My daughter is 6 years old. I have a friend who has a 5 year old daughter. My daughter is very outgoing and athletic. My friend is constantly putting her daughter in the same activities so they can be together. The problem is, they argue constantly. My friend says they never argue when they are with her but I know that is not true because my daughter tells me differently. I really do not want my daughter and the 5 year old to continue to be around each other. The 5 year old is constantly whining and complaining and when she doesn't get her way she tells my daughter that she is mean. She is always blaming everything on my daughter and tattle telling about every minor thing. Now I know my daughter is not perfect and sometimes she is to blame but she is not a mean child and I can only hear that so many times until I get really agitated with this little girl. My daughter likes to joke and kid around and the 5 year old can not deal with that. One day I took my daughter and the 5 year old to the mall and me and my daughter were laughing and the 5 year old got so angry, closed her ears and shouted in this angry voice "stop laughing...I hate the sound of laughter!" It sounds awful but I truly cannot stand to be around this little girl. I would like to know why she might act this way and I would also like to know how I can distant this girl from my daughter without hurting my friends feelings. Thank you so much for any advice you can give me.

Answer

Mark Borowski Replied: It's difficult to say why the 5 year-old is the way she is, other than to learn about how she is being raised by your friend (because it sounds like learned behavior). It's probably best to ask your friend, in a nice way, why her daughter responds in certain ways to situations or things you and your daughter say to each other. I'm not sure you can distance your daughter from her daughter without hurting your friend's feelings, but I don't think you can worry too much about that. You have to do what you think is best for your daughter. If she is truly your friend, then you should be able to respectfully talk to her about the situation. Do basically what you did here - give examples of situations and how her daughter responded in extreme and negative ways. Tell her you know your daughter is not perfect, etc. and that kids in general often respond in overly-emotional ways (I know my kids do!). But explain your concern about the negative effect on your daughter and the relationship between the two kids. Maybe this talk will lead to some positive alternatives for the kids and if not, take solace in the fact you addressed the situation in a mature, respectful way, no matter how your friend or her child respond.
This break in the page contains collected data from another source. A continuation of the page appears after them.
(* ===== verification/Ram.v ===== *)
(** * Memory as the image loader sees it

    Little-endian access to flat memory, strings in it, and the interface
    between the loader and the rest of the kernel. *)

From stdpp Require Import base list numbers.
From Stdlib Require Import ZArith Lia.
From S2P Require Import Prelude.
From S2P Require Import Util.
Import Util.

(** ** Little-endian memory *)
Fixpoint ldn (n : nat) (m : mem) (p : Z) : Z :=
  match n with O => 0 | S n' => m p + 256 * ldn n' m (p + 1) end.
Fixpoint stn (n : nat) (m : mem) (p v : Z) : mem :=
  match n with O => m | S n' => stn n' (upd m p (v mod 256)) (p + 1) (v / 256) end.

Abbreviation ld8 := (ldn 1).
Abbreviation ld16 := (ldn 2).
Abbreviation ld32 := (ldn 4).
Abbreviation ld64 := (ldn 8).
Abbreviation st32 := (stn 4).
Abbreviation st64 := (stn 8).

(** A pointer or [uintptr_t] field. *)
Definition ptr_bytes (a : arch) : nat := match a with X86 => 4 | AMD64 | LA64 => 8 end.
Definition ldp (a : arch) := ldn (ptr_bytes a).
Definition stp (a : arch) := stn (ptr_bytes a).

(** [strcmp(p, name) == 0] for a string in memory and a known one. *)
Fixpoint str_at (m : mem) (p : Z) (name : list Z) : bool :=
  match name with
  | [] => m p =? 0
  | c :: name => (m p =? c) && str_at m (p + 1) name
  end.

(** The string at [p], when it ends within [walk] bytes. *)
Fixpoint read_str (walk : nat) (m : mem) (p : Z) : option (list Z) :=
  match walk with
  | O => None
  | S w => if m p =? 0 then Some [] else s ← read_str w m (p + 1); Some (m p :: s)
  end.

(** What the loader needs of the kernel: memory, [kmalloc], [kfree] and
    [CdfsReadFile] (the buffer's address and its size). *)
Class Kernel (S : Type) := {
  k_ram : S -> mem;
  k_set_ram : mem -> S -> S;
  k_malloc : Z -> S -> option (Z * S);
  k_free : Z -> S -> option S;
  k_read_file : list Z -> S -> option (option (Z * Z) * S);
  k_ram_set m s : k_ram (k_set_ram m s) = m;
  k_ram_malloc n s p s' : k_malloc n s = Some (p, s') -> k_ram s' = k_ram s;
  k_ram_free p s s' : k_free p s = Some s' -> k_ram s' = k_ram s
}.

(** ** Lemmas *)
Lemma ldn_ext n m m' p : (forall i, 0 <= i < Z.of_nat n -> m (p + i) = m' (p + i)) -> ldn n m p = ldn n m' p.
Proof.
  revert p. induction n as [|n IH]; intros p E; cbn [ldn]; [done|].
  rewrite <- (Z.add_0_r p) at 1 3. rewrite E by lia. do 2 f_equal. apply IH. intros i Hi. 
  replace (p + 1 + i) with (p + (1 + i)) by lia. apply E. lia.
Qed.

Lemma ldn_range n m p : (forall x, 0 <= m x < 256) -> 0 <= ldn n m p < 256 ^ Z.of_nat n.
Proof.
  intros Hm. revert p. induction n as [|n IH]; intros p; cbn [ldn]; [done|].
  rewrite Nat2Z.inj_succ, Z.pow_succ_r by lia. pose proof (Hm p). specialize (IH (p + 1)). lia.
Qed.

Lemma stn_out n m p v x : x < p \/ p + Z.of_nat n <= x -> stn n m p v x = m x.
Proof.
  revert m p v. induction n as [|n IH]; intros m p v Hx; cbn [stn]; [done|].
  rewrite IH by lia. unfold upd. destruct (Z.eqb_spec x p); [lia|done].
Qed.

Lemma ldn_stn n m p v : 0 <= v < 256 ^ Z.of_nat n -> ldn n (stn n m p v) p = v.
Proof.
  revert m p v. induction n as [|n IH]; intros m p v Hv; cbn [ldn stn]; [cbn in Hv; lia|].
  rewrite Nat2Z.inj_succ, Z.pow_succ_r in Hv by lia.
  rewrite IH by (Z.div_mod_to_equations; nia). rewrite stn_out by lia. unfold upd. rewrite Z.eqb_refl.
  Z.div_mod_to_equations; lia.
Qed.

Lemma ldn_stn_ne n k m p q v : p + Z.of_nat n <= q \/ q + Z.of_nat k <= p -> ldn n (stn k m q v) p = ldn n m p.
Proof. intros Hd. apply ldn_ext. intros i Hi. apply stn_out. lia. Qed.

Lemma stn_bytes n m p v x : (forall x, 0 <= m x < 256) -> 0 <= stn n m p v x < 256.
Proof.
  revert m p v. induction n as [|n IH]; intros m p v Hm; cbn [stn]; [done|]. apply IH. intros y. unfold upd.
  destruct (y =? p); [apply Z.mod_pos_bound; lia | done].
Qed.

Lemma str_at_ext m m' p s : (forall i, 0 <= i <= Z.of_nat (length s) -> m (p + i) = m' (p + i)) -> str_at m p s = str_at m' p s.
Proof.
  revert p. induction s as [|c s IH]; intros p E; cbn [str_at].
  - rewrite <- (Z.add_0_r p). by rewrite E by (cbn; lia).
  - rewrite <- (Z.add_0_r p) at 1 3. rewrite E by (cbn; lia). f_equal. apply IH. intros i Hi.
    replace (p + 1 + i) with (p + (1 + i)) by lia. apply E. cbn [length]. lia.
Qed.

(** Two strings in memory: at [p] there is [t], and it is [s] exactly when they
    are equal. *)
Lemma str_at_eq m p s t : cstring s -> cstring t -> str_at m p t = true -> str_at m p s = bool_decide (s = t).
Proof.
  intros Hs Ht. revert p t Ht. induction Hs as [|c s Hc Hs IH]; intros p t Ht E.
  - destruct Ht as [|d t Hd Ht]; cbn in *; [by rewrite E|]. apply andb_true_iff in E as [E%Z.eqb_eq _].
    rewrite (proj2 (Z.eqb_neq _ _)) by lia. done.
  - destruct Ht as [|d t Hd Ht]; cbn [str_at] in *.
    + apply Z.eqb_eq in E. rewrite E, (proj2 (Z.eqb_neq 0 c)) by lia. done.
    + apply andb_true_iff in E as [E%Z.eqb_eq E']. rewrite E, (IH _ _ Ht E').
      destruct (Z.eqb_spec d c) as [->|Hne]; cbn [andb].
      * apply bool_decide_ext. split; [by intros ->|by intros [= ->]].
      * symmetry. apply bool_decide_false. congruence.
Qed.

Lemma read_str_at m p s walk : cstring s -> str_at m p s = true -> (length s < walk)%nat -> read_str walk m p = Some s.
Proof.
  intros Hs. revert p walk. induction Hs as [|c s Hc Hs IH]; intros p walk E Hw; (destruct walk as [|w]; [cbn in Hw; lia|]); cbn [read_str str_at] in *.
  - by rewrite E.
  - apply andb_true_iff in E as [E%Z.eqb_eq E']. rewrite E, (proj2 (Z.eqb_neq c 0)) by lia.
    rewrite (IH _ w E') by (cbn in Hw; lia). done.
Qed.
Posted On 2007-10-04 15:36:07
Tara Paterson Replied: Dear Mom, As a mother of 3 myself and also a 6 year old, I can relate to what you are feeling and would have to say this is probably one of the most common as well as difficult situations we as parents have to go through. As individuals, we choose our friends based on the common interests we share with that person. Usually, we aren't choosing friends based on their parenting style which inevitably comes in to play once each has a child. If you value your friendship with this person and you share common interests, I would start to establish time with her one on one for "friend time" as opposed to getting together in a play date setting. You can establish parameters when you make plans such as- "when we get together just the two of us, we agree we will not discuss the kids." This way you are not hurting her feelings about the way you feel toward her daughter. If your friendship is such you feel you can be honest with her about separating the girls for a while, I would recommend going that route, but with the understanding she may not receive it well which I hear is important to you. As to why her daughter behaves this way, she is acting out through her behavior. Someplace, this little girl is hurting and feels she needs to hurt others in order to release her own pain. Behaviors are always the expression of something that is happening on the inside. Children often don't know how to verbalize what they are feeling and at any moment something can trigger the emotion which could have been the case when you and your daughter were laughing. My best advice if you are ever in this situation with her again would be to crouch down to her level and ask her what is making her so angry inside. Sometimes it takes more than one way of asking to really find out what might be hurting her or making her sad, but if you interact with her empathetically, you will see an immediate difference in her behavior. I know how frustrating this can be and I appreciate your willingness to ask for advice. Good luck! Tara Paterson, Certified Coach for Parents and Families
Posted On 2007-10-04 14:44:35
Tina Nocera Replied: Sounds as if your answer (as most are) is in the question. You have to separate your relationship with your friend from your child's relationship with her child. Obviously this isn't working. This often happens as children move from a toddler 'playdate' stage to a slightly older stage and develop their own personalities and interests. If you have solid friendship with this woman, it will stay intact. I would suggest meeting your friend without children, for coffee. As far as future plans are concerned regarding the children, don't make any plans or make them far less often.